Continue reading→12.1.0.2 introduced the new Columnar Flash Cache where 1MB of blocks that are all in HCC format are rewritten so as to make each column from each CU contiguous. This works by first writing all the block headers to an array, then writing all the CU headers to an array, finally writing all the Column 1 column-level-CUs, then writing all the Column2 column-level-CUs etc.
The flash cache hash table maintains a simple mapping of column numbers to 64KB flash pages so, for any given query, we can simply do asynchronous disk I/O of the minimum set of 64KB pages required to cover the referenced columns.
Within the “flashcache” cell stats there is a new nested cell stat called “columnarcache” that enables you to track how it is working.
> set long 50000000
> set pagesize 10000
> select xmltype(STATISTICS_VALUE).getclobval(2,2) from v$cell_state;
XMLTYPE(STATISTICS_VALUE).GETCLOBVAL(2,2)

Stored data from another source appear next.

(* ===== verification/Pic.v ===== *)
(** * The interrupt controllers

    hw/intc/i8259.c and i8259_common.c: the master and the slave 8259 of the board,
    the slave wired to line 2 of the master, and the output of the master to the
    CPU. *)

From stdpp Require Import base list.
From Stdlib Require Import ZArith Lia.
From S2P Require Import Prelude Cpu CcHelper Guest Mmu.

Local Open Scope Z_scope.

Record PICCommonState : Type := mkPic {
  last_irr : Z; irr : Z; imr : Z; isr : Z; priority_add : Z; irq_base : Z; read_reg_select : Z; poll : Z;
  special_mask : Z; init_state : Z; auto_eoi : Z; rotate_on_auto_eoi : Z; special_fully_nested_mode : Z;
  init4 : Z; single_mode : Z; elcr : Z; elcr_mask : Z; master : bool
}.

(** Both chips and the levels that the master has signalled, latest first. *)
Record pics : Type := mkPics { p_master : PICCommonState; p_slave : PICCommonState; p_sent : list bool }.
Definition p_out (s : pics) : bool := hd false (p_sent s).

Definition with_last_irr v s := mkPic v (irr s) (imr s) (isr s) (priority_add s) (irq_base s) (read_reg_select s) (poll s) (special_mask s) (init_state s) (auto_eoi s) (rotate_on_auto_eoi s) (special_fully_nested_mode s) (init4 s) (single_mode s) (elcr s) (elcr_mask s) (master s).
Definition with_irr v s := mkPic (last_irr s) v (imr s) (isr s) (priority_add s) (irq_base s) (read_reg_select s) (poll s) (special_mask s) (init_state s) (auto_eoi s) (rotate_on_auto_eoi s) (special_fully_nested_mode s) (init4 s) (single_mode s) (elcr s) (elcr_mask s) (master s).
Definition with_imr v s := mkPic (last_irr s) (irr s) v (isr s) (priority_add s) (irq_base s) (read_reg_select s) (poll s) (special_mask s) (init_state s) (auto_eoi s) (rotate_on_auto_eoi s) (special_fully_nested_mode s) (init4 s) (single_mode s) (elcr s) (elcr_mask s) (master s).
Definition with_isr v s := mkPic (last_irr s) (irr s) (imr s) v (priority_add s) (irq_base s) (read_reg_select s) (poll s) (special_mask s) (init_state s) (auto_eoi s) (rotate_on_auto_eoi s) (special_fully_nested_mode s) (init4 s) (single_mode s) (elcr s) (elcr_mask s) (master s).
Definition with_priority_add v s := mkPic (last_irr s) (irr s) (imr s) (isr s) v (irq_base s) (read_reg_select s) (poll s) (special_mask s) (init_state s) (auto_eoi s) (rotate_on_auto_eoi s) (special_fully_nested_mode s) (init4 s) (single_mode s) (elcr s) (elcr_mask s) (master s).
Definition with_irq_base v s := mkPic (last_irr s) (irr s) (imr s) (isr s) (priority_add s) v (read_reg_select s) (poll s) (special_mask s) (init_state s) (auto_eoi s) (rotate_on_auto_eoi s) (special_fully_nested_mode s) (init4 s) (single_mode s) (elcr s) (elcr_mask s) (master s).
Definition with_read_reg_select v s := mkPic (last_irr s) (irr s) (imr s) (isr s) (priority_add s) (irq_base s) v (poll s) (special_mask s) (init_state s) (auto_eoi s) (rotate_on_auto_eoi s) (special_fully_nested_mode s) (init4 s) (single_mode s) (elcr s) (elcr_mask s) (master s).
Definition with_poll v s := mkPic (last_irr s) (irr s) (imr s) (isr s) (priority_add s) (irq_base s) (read_reg_select s) v (special_mask s) (init_state s) (auto_eoi s) (rotate_on_auto_eoi s) (special_fully_nested_mode s) (init4 s) (single_mode s) (elcr s) (elcr_mask s) (master s).
Definition with_special_mask v s := mkPic (last_irr s) (irr s) (imr s) (isr s) (priority_add s) (irq_base s) (read_reg_select s) (poll s) v (init_state s) (auto_eoi s) (rotate_on_auto_eoi s) (special_fully_nested_mode s) (init4 s) (single_mode s) (elcr s) (elcr_mask s) (master s).
Definition with_init_state v s := mkPic (last_irr s) (irr s) (imr s) (isr s) (priority_add s) (irq_base s) (read_reg_select s) (poll s) (special_mask s) v (auto_eoi s) (rotate_on_auto_eoi s) (special_fully_nested_mode s) (init4 s) (single_mode s) (elcr s) (elcr_mask s) (master s).
Definition with_auto_eoi v s := mkPic (last_irr s) (irr s) (imr s) (isr s) (priority_add s) (irq_base s) (read_reg_select s) (poll s) (special_mask s) (init_state s) v (rotate_on_auto_eoi s) (special_fully_nested_mode s) (init4 s) (single_mode s) (elcr s) (elcr_mask s) (master s).
Definition with_rotate_on_auto_eoi v s := mkPic (last_irr s) (irr s) (imr s) (isr s) (priority_add s) (irq_base s) (read_reg_select s) (poll s) (special_mask s) (init_state s) (auto_eoi s) v (special_fully_nested_mode s) (init4 s) (single_mode s) (elcr s) (elcr_mask s) (master s).
Definition with_special_fully_nested_mode v s := mkPic (last_irr s) (irr s) (imr s) (isr s) (priority_add s) (irq_base s) (read_reg_select s) (poll s) (special_mask s) (init_state s) (auto_eoi s) (rotate_on_auto_eoi s) v (init4 s) (single_mode s) (elcr s) (elcr_mask s) (master s).
Definition with_init4 v s := mkPic (last_irr s) (irr s) (imr s) (isr s) (priority_add s) (irq_base s) (read_reg_select s) (poll s) (special_mask s) (init_state s) (auto_eoi s) (rotate_on_auto_eoi s) (special_fully_nested_mode s) v (single_mode s) (elcr s) (elcr_mask s) (master s).
Definition with_single_mode v s := mkPic (last_irr s) (irr s) (imr s) (isr s) (priority_add s) (irq_base s) (read_reg_select s) (poll s) (special_mask s) (init_state s) (auto_eoi s) (rotate_on_auto_eoi s) (special_fully_nested_mode s) (init4 s) v (elcr s) (elcr_mask s) (master s).
Definition with_elcr v s := mkPic (last_irr s) (irr s) (imr s) (isr s) (priority_add s) (irq_base s) (read_reg_select s) (poll s) (special_mask s) (init_state s) (auto_eoi s) (rotate_on_auto_eoi s) (special_fully_nested_mode s) (init4 s) (single_mode s) v (elcr_mask s) (master s).

(** ** Priorities *)

(** The loop of [get_priority]: a mask of 8 bits has one within 8 rounds. *)
Fixpoint priority_loop (n : nat) (mask add priority : Z) : Z :=
  match n with
  | O => priority
  | S n' => if Z.testbit mask (Z.land (priority + add) 7) then priority else priority_loop n' mask add (priority + 1)
  end.

Definition get_priority (s : PICCommonState) (mask : Z) : Z :=
  if mask =? 0 then 8 else priority_loop 8 mask (priority_add s) 0.

(** Lines in service that count. *)
Definition service_mask (s : PICCommonState) : Z :=
  let mask := isr s in
  let mask := if special_mask s =? 0 then mask else Z.land mask (Z.lnot (imr s)) in
  if negb (special_fully_nested_mode s =? 0) && master s then Z.land mask (Z.lnot (Z.shiftl 1 2)) else mask.

Definition pic_get_irq (s : PICCommonState) : Z :=
  let priority := get_priority s (Z.land (irr s) (Z.lnot (imr s))) in
  if priority =? 8 then -1
  else if priority <? get_priority s (service_mask s) then Z.land (priority + priority_add s) 7 else -1.

(** ** Lines *)

Definition chip (m : bool) (s : pics) : PICCommonState := if m then p_master s else p_slave s.
Definition on_chip (m : bool) (f : PICCommonState -> PICCommonState) (s : pics) : pics :=
  if m then mkPics (f (p_master s)) (p_slave s) (p_sent s) else mkPics (p_master s) (f (p_slave s)) (p_sent s).

(** What a level does to the registers. *)
Definition set_line (irq : Z) (level : bool) (s : PICCommonState) : PICCommonState :=
  let mask := Z.shiftl 1 irq in
  if has (elcr s) mask then
    if level then with_last_irr (Z.lor (last_irr s) mask) (with_irr (Z.lor (irr s) mask) s)
    else with_last_irr (Z.land (last_irr s) (Z.lnot mask)) (with_irr (Z.land (irr s) (Z.lnot mask)) s)
  else if level then
    let s := if has (last_irr s) mask then s else with_irr (Z.lor (irr s) mask) s in
    with_last_irr (Z.lor (last_irr s) mask) s
  else with_last_irr (Z.land (last_irr s) (Z.lnot mask)) s.

Definition wants (s : PICCommonState) : bool := 0 <=? pic_get_irq s.

(** The output of the slave is line 2 of the master, whose handler updates the output
    of the master in turn. *)
Definition signal_cpu (s : pics) : pics := mkPics (p_master s) (p_slave s) (wants (p_master s) :: p_sent s).

Definition pic_update_irq (m : bool) (s : pics) : pics :=
  if m then signal_cpu s else signal_cpu (on_chip true (set_line 2 (wants (p_slave s))) s).

Definition pic_set_irq (m : bool) (irq : Z) (level : bool) (s : pics) : pics :=
  pic_update_irq m (on_chip m (set_line irq level) s).

(** ** Acknowledgement *)

Definition ack (irq : Z) (s : PICCommonState) : PICCommonState :=
  let s :=
    if auto_eoi s =? 0 then with_isr (Z.lor (isr s) (Z.shiftl 1 irq)) s
    else if rotate_on_auto_eoi s =? 0 then s else with_priority_add (Z.land (irq + 1) 7) s in
  if has (elcr s) (Z.shiftl 1 irq) then s else with_irr (Z.land (irr s) (Z.lnot (Z.shiftl 1 irq))) s.

Definition pic_intack (m : bool) (irq : Z) (s : pics) : pics := pic_update_irq m (on_chip m (ack irq) s).

Definition pic_read_irq (s : pics) : Z * pics :=
  let irq := pic_get_irq (p_master s) in
  if 0 <=? irq then
    let '(intno, s) :=
      if irq =? 2 then
        let irq2 := pic_get_irq (p_slave s) in
        let s := if 0 <=? irq2 then pic_intack false irq2 s else s in
        (irq_base (p_slave s) + (if 0 <=? irq2 then irq2 else 7), s)
      else (irq_base (p_master s) + irq, s) in
    (intno, pic_intack true irq s)
  else (irq_base (p_master s) + 7, s).

Definition pic_get_output (s : pics) : bool := wants (p_master s).

(** ** Ports *)

Definition pic_reset_common (s : PICCommonState) : PICCommonState :=
  mkPic 0 (Z.land (irr s) (elcr s)) 0 0 0 0 0 0 0 0 0 0 0 0 0 (elcr s) (elcr_mask s) (master s).

Definition pic_init_reset (m : bool) (s : pics) : pics := pic_update_irq m (on_chip m pic_reset_common s).
Definition pic_reset (m : bool) (s : pics) : pics := pic_init_reset m (on_chip m (with_elcr 0) s).

Definition clear_isr (irq : Z) (s : PICCommonState) : PICCommonState := with_isr (Z.land (isr s) (Z.lnot (Z.shiftl 1 irq))) s.

(** The commands of OCW2; a command that ends an interrupt may also rotate the
    priorities. *)
Definition pic_command (m : bool) (cmd val : Z) (s : pics) : pics :=
  let p := chip m s in
  if (cmd =? 0) || (cmd =? 4) then on_chip m (with_rotate_on_auto_eoi (Z.shiftr cmd 2)) s
  else if (cmd =? 1) || (cmd =? 5) then
    let priority := get_priority p (isr p) in
    if priority =? 8 then s
    else
      let irq := Z.land (priority + priority_add p) 7 in
      let s := on_chip m (clear_isr irq) s in
      pic_update_irq m (if cmd =? 5 then on_chip m (with_priority_add (Z.land (irq + 1) 7)) s else s)
  else if cmd =? 3 then pic_update_irq m (on_chip m (clear_isr (Z.land val 7)) s)
  else if cmd =? 6 then pic_update_irq m (on_chip m (with_priority_add (Z.land (val + 1) 7)) s)
  else if cmd =? 7 then
    let irq := Z.land val 7 in
    pic_update_irq m (on_chip m (fun p => with_priority_add (Z.land (irq + 1) 7) (clear_isr irq p)) s)
  else s.

(** OCW3 *)
Definition pic_mode (val : Z) (p : PICCommonState) : PICCommonState :=
  let p := if has val 0x04 then with_poll 1 p else p in
  let p := if has val 0x02 then with_read_reg_select (Z.land val 1) p else p in
  if has val 0x40 then with_special_mask (Z.land (Z.shiftr val 5) 1) p else p.

(** The words ICW2 to ICW4. *)
Definition pic_init_word (val : Z) (p : PICCommonState) : PICCommonState :=
  if init_state p =? 1 then
    with_init_state (if single_mode p =? 0 then 2 else if init4 p =? 0 then 0 else 3) (with_irq_base (Z.land val 0xf8) p)
  else if init_state p =? 2 then with_init_state (if init4 p =? 0 then 0 else 3) p
  else if init_state p =? 3 then
    with_init_state 0 (with_auto_eoi (Z.land (Z.shiftr val 1) 1) (with_special_fully_nested_mode (Z.land (Z.shiftr val 4) 1) p))
  else p.

(** [None] is [hw_error], which stops the emulator. *)
Definition pic_ioport_write (m : bool) (addr val : Z) (s : pics) : option pics :=
  if addr =? 0 then
    if has val 0x10 then
      let s := pic_init_reset m s in
      let s := on_chip m (fun p => with_single_mode (Z.land val 2) (with_init4 (Z.land val 1) (with_init_state 1 p))) s in
      if has val 0x08 then None else Some s
    else if has val 0x08 then Some (on_chip m (pic_mode val) s)
    else Some (pic_command m (Z.shiftr val 5) val s)
  else if init_state (chip m s) =? 0 then Some (pic_update_irq m (on_chip m (with_imr (wrap 8 val)) s))
  else Some (on_chip m (pic_init_word val) s).

Definition pic_ioport_read (m : bool) (addr : Z) (s : pics) : Z * pics :=
  let p := chip m s in
  if poll p =? 0 then
    (if addr =? 0 then if read_reg_select p =? 0 then irr p else isr p else imr p, s)
  else
    let irq := pic_get_irq p in
    let '(ret, s) := if 0 <=? irq then (Z.lor irq 0x80, pic_intack m irq s) else (0, s) in
    (ret, on_chip m (with_poll 0) s).

Definition elcr_ioport_write (m : bool) (val : Z) (s : pics) : pics :=
  on_chip m (fun p => with_elcr (Z.land val (elcr_mask p)) p) s.

Definition elcr_ioport_read (m : bool) (s : pics) : Z := elcr (chip m s).

(** [i8259_init]: chips with all registers 0, and their masks of lines that may be
    level triggered. *)
Definition i8259_chip (m : bool) : PICCommonState := mkPic 0 0 0 0 0 0 0 0 0 0 0 0 0 0 0 0 (if m then 0xf8 else 0xde) m.
Definition i8259_init : pics := mkPics (i8259_chip true) (i8259_chip false) [].

(** The sixteen lines of the board. *)
Definition irq_set (irq : Z) (level : bool) (s : pics) : pics :=
  if irq <? 8 then pic_set_irq true irq level s else pic_set_irq false (irq - 8) level s.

--------------------------------------------------------------------------------
....
<stats type="flashcache">
<stats type="columnarcache">
<stat name="columnar_cache_size">0</stat>
<stat name="columnar_cache_keep_size">0</stat>
<stat name="columnar_cache_keep_read">0</stat>
<stat name="columnar_cache_keep_read_bytes">0</stat>
<stat name="columnar_attempted_read">0</stat>
<stat name="columnar_attempted_read_bytes">0</stat>
<stat name="columnar_cache_hits">0</stat>
<stat name="columnar_cache_hits_read_bytes">0</stat>
<stat name="columnar_cache_hits_saved_bytes">0</stat>
<stat name="columnar_cache_pop">0</stat>
<stat name="columnar_cache_pop_bytes">0</stat>
<stat name="columnar_cache_pop_throttled">0</stat>
<stat name="columnar_cache_pop_invalid_buf">0</stat>
<stat name="columnar_cache_pop_size_align">0</stat>
<stat name="columnar_cache_pop_findchdrfailure_mainchdr">0</stat>
<stat name="columnar_cache_pop_findchdrfailure_childchdr">0</stat>
</stats>
</stats>
I typically spool the output of this to wade through it an editor but if we want to monitor how it is working with some workload, we need to extract individual stats, for example I bounced the cells and verified the cache was empty:
> select xmlcast(xmlquery('/cell_stats/stats/stats/stat[@name="columnar_cache_size"]' passing xmltype(STATISTICS_VALUE) returning content) as varchar2(200) ) "COLUMNAR CACHE SIZE"
from v$cell_state
where xmlexists('/cell_stats/stats/stats[@type="columnarcache"]' passing xmltype(STATISTICS_VALUE));
COLUMNAR CACHE SIZE
--------------------------------------------------------------------------------
0
I am using the 1GB TPC-H schema which takes a little more 400MB on disk when compressed with Query Low:
SQL> select sum(bytes) from user_segments where SEGMENT_NAME in ('SUPPLIER','PARTSUPP','LINEITEM','ORDERS','PART','CUSTOMER');
SUM(BYTES)
----------
420675584
and checking the columnar cache again shows about half of the data has been rewritten into columnar cache format instead of caching raw blocks:
SQL> select xmlcast(xmlquery('/cell_stats/stats/stats/stat[@name="columnar_cache_size"]' passing xmltype(STATISTICS_VALUE) returning content) as varchar2(200) ) "COLUMNAR CACHE SIZE"
from v$cell_state
where xmlexists('/cell_stats/stats/stats[@type="columnarcache"]' passing xmltype(STATISTICS_VALUE));
COLUMNAR CACHE SIZE
--------------------------------------------------------------------------------
179306496
So let’s look at how the cache helped:
select
xmlcast(
xmlquery(
'/cell_stats/stats/stats/stat[@name="columnar_cache_hits_read_bytes"]'
passing xmltype(STATISTICS_VALUE)
returning content
) as varchar2(200)
) "HIT READ BYTES"
from v$cell_state
where xmlexists('/cell_stats/stats/stats[@type="columnarcache"]' passing xmltype(STATISTICS_VALUE));
HIT READ BYTES
--------------------------------------------------------------------------------
1909456896
select
xmlcast(
xmlquery(
'/cell_stats/stats/stats/stat[@name="columnar_cache_hits_saved_bytes"]'
passing xmltype(STATISTICS_VALUE)
returning content
) as varchar2(200)
) "HIT SAVED BYTES"
from v$cell_state
where xmlexists('/cell_stats/stats/stats[@type="columnarcache"]' passing xmltype(STATISTICS_VALUE));
HIT SAVED BYTES
--------------------------------------------------------------------------------
1128267776
which shows we were able to eliminate about 35% of the disk I/O for this query run!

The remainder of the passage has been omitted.